(Collected data entries)
┄┄┄┄┄┄┄┄┄┄┄┄┄┄┄┄┄┄┄┄

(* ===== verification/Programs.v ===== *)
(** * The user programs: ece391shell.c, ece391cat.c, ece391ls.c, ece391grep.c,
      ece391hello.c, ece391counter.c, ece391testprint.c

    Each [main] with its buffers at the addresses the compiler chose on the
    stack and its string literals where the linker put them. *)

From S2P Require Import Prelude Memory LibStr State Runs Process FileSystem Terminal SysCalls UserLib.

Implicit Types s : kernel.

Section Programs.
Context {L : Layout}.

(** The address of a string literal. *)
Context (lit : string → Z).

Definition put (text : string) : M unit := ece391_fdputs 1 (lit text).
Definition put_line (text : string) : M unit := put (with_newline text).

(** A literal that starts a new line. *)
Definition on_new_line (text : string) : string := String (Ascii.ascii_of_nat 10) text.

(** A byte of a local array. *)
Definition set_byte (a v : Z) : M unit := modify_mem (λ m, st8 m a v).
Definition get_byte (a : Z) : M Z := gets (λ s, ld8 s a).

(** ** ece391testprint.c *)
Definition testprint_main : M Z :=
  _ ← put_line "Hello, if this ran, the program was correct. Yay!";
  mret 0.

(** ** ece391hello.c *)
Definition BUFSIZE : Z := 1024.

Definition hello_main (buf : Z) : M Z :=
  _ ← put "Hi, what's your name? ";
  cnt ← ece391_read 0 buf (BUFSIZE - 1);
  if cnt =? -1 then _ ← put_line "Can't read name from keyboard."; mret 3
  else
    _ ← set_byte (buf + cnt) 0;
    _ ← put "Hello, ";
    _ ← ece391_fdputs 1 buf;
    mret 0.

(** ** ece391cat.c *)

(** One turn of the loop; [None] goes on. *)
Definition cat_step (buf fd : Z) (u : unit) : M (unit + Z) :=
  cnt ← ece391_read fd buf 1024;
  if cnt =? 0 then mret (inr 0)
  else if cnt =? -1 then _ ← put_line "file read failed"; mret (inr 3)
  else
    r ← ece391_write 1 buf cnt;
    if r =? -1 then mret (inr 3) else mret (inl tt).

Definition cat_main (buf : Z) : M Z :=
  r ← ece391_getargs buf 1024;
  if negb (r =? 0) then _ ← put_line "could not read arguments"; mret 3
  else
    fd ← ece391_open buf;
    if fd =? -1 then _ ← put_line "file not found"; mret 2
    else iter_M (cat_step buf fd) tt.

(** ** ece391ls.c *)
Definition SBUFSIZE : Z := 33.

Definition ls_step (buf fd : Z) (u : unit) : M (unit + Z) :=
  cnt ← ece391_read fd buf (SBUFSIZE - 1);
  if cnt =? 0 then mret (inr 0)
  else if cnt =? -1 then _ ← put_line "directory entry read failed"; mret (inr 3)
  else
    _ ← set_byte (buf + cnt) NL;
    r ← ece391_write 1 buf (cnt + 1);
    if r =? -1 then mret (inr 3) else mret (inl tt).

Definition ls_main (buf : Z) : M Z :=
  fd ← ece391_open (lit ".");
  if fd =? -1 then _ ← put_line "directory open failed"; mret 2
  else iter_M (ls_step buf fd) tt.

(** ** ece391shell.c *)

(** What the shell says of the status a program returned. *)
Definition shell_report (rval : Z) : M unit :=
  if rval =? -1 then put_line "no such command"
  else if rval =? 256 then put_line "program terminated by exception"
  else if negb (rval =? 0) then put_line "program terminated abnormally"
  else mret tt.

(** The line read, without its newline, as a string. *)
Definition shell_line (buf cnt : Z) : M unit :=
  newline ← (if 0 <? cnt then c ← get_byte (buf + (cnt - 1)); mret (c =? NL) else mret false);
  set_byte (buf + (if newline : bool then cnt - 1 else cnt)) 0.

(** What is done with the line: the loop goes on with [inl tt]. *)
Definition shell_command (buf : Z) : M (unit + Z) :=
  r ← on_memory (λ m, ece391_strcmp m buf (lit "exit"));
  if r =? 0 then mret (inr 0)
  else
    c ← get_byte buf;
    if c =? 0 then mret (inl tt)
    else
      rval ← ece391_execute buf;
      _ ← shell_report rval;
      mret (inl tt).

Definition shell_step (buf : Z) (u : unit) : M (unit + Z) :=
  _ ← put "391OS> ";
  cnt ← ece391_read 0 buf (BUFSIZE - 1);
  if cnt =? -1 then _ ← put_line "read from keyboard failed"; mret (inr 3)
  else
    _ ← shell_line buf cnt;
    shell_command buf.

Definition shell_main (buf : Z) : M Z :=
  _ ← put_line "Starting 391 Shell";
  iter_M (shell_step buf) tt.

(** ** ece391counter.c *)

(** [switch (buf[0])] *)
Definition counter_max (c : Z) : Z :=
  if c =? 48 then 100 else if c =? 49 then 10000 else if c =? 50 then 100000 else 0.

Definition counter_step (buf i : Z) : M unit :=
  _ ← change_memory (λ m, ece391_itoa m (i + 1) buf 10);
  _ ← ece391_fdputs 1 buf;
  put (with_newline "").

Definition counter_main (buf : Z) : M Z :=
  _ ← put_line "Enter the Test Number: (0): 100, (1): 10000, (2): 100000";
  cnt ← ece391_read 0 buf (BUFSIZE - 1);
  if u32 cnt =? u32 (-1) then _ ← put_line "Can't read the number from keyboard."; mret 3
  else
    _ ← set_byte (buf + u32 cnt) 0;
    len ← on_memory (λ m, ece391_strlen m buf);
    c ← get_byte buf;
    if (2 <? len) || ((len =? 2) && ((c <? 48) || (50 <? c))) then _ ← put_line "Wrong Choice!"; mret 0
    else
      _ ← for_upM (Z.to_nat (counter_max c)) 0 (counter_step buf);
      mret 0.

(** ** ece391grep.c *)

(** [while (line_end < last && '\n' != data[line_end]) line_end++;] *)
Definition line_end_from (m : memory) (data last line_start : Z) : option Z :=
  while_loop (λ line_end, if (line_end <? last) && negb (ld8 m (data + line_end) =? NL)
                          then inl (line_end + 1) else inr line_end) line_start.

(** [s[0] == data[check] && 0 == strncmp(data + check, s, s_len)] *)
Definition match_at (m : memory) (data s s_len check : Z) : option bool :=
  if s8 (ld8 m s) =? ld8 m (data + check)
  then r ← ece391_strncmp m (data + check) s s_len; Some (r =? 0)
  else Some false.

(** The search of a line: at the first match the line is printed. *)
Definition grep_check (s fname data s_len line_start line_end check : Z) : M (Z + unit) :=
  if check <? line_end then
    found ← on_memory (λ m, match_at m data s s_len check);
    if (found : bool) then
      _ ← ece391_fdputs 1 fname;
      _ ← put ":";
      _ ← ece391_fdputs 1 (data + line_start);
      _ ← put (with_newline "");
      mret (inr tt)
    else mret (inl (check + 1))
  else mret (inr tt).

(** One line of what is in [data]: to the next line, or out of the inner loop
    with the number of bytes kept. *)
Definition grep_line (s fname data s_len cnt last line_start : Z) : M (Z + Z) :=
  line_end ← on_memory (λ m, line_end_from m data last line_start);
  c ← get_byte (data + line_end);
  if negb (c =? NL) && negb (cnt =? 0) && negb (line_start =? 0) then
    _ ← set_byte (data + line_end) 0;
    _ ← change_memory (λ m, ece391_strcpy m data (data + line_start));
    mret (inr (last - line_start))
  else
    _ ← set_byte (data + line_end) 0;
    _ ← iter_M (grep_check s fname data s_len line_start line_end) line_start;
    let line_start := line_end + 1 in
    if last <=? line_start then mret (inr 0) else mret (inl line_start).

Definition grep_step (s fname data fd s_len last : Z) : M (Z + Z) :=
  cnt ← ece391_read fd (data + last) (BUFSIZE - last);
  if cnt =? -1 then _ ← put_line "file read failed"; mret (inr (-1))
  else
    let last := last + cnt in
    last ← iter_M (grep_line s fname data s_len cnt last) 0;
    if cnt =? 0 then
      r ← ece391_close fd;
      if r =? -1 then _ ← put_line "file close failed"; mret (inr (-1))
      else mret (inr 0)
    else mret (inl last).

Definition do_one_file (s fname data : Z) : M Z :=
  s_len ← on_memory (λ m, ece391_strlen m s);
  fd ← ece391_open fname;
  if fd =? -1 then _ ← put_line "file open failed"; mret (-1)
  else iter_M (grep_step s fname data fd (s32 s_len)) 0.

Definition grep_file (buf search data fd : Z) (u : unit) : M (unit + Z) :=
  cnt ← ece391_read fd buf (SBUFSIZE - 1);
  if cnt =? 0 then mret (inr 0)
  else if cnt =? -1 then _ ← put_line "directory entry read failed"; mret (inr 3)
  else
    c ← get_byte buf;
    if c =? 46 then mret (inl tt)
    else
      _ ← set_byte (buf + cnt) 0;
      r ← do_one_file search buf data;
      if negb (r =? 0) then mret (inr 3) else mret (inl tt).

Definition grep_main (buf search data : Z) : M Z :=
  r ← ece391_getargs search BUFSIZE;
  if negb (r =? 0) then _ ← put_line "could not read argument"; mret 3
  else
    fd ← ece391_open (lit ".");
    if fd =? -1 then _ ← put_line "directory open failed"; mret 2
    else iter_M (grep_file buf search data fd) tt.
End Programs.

┄┄┄┄┄┄┄┄┄┄┄┄┄┄┄┄┄┄┄┄

Word for word, restate the lines above from the line containing "iter_M (shell_step buf) tt." through the line containing "(** The search", with both included and nothing else.

Reply.
  iter_M (shell_step buf) tt.

(** ** ece391counter.c *)

(** [switch (buf[0])] *)
Definition counter_max (c : Z) : Z :=
  if c =? 48 then 100 else if c =? 49 then 10000 else if c =? 50 then 100000 else 0.

Definition counter_step (buf i : Z) : M unit :=
  _ ← change_memory (λ m, ece391_itoa m (i + 1) buf 10);
  _ ← ece391_fdputs 1 buf;
  put (with_newline "").

Definition counter_main (buf : Z) : M Z :=
  _ ← put_line "Enter the Test Number: (0): 100, (1): 10000, (2): 100000";
  cnt ← ece391_read 0 buf (BUFSIZE - 1);
  if u32 cnt =? u32 (-1) then _ ← put_line "Can't read the number from keyboard."; mret 3
  else
    _ ← set_byte (buf + u32 cnt) 0;
    len ← on_memory (λ m, ece391_strlen m buf);
    c ← get_byte buf;
    if (2 <? len) || ((len =? 2) && ((c <? 48) || (50 <? c))) then _ ← put_line "Wrong Choice!"; mret 0
    else
      _ ← for_upM (Z.to_nat (counter_max c)) 0 (counter_step buf);
      mret 0.

(** ** ece391grep.c *)

(** [while (line_end < last && '\n' != data[line_end]) line_end++;] *)
Definition line_end_from (m : memory) (data last line_start : Z) : option Z :=
  while_loop (λ line_end, if (line_end <? last) && negb (ld8 m (data + line_end) =? NL)
                          then inl (line_end + 1) else inr line_end) line_start.

(** [s[0] == data[check] && 0 == strncmp(data + check, s, s_len)] *)
Definition match_at (m : memory) (data s s_len check : Z) : option bool :=
  if s8 (ld8 m s) =? ld8 m (data + check)
  then r ← ece391_strncmp m (data + check) s s_len; Some (r =? 0)
  else Some false.

(** The search of a line: at the first match the line is printed. *)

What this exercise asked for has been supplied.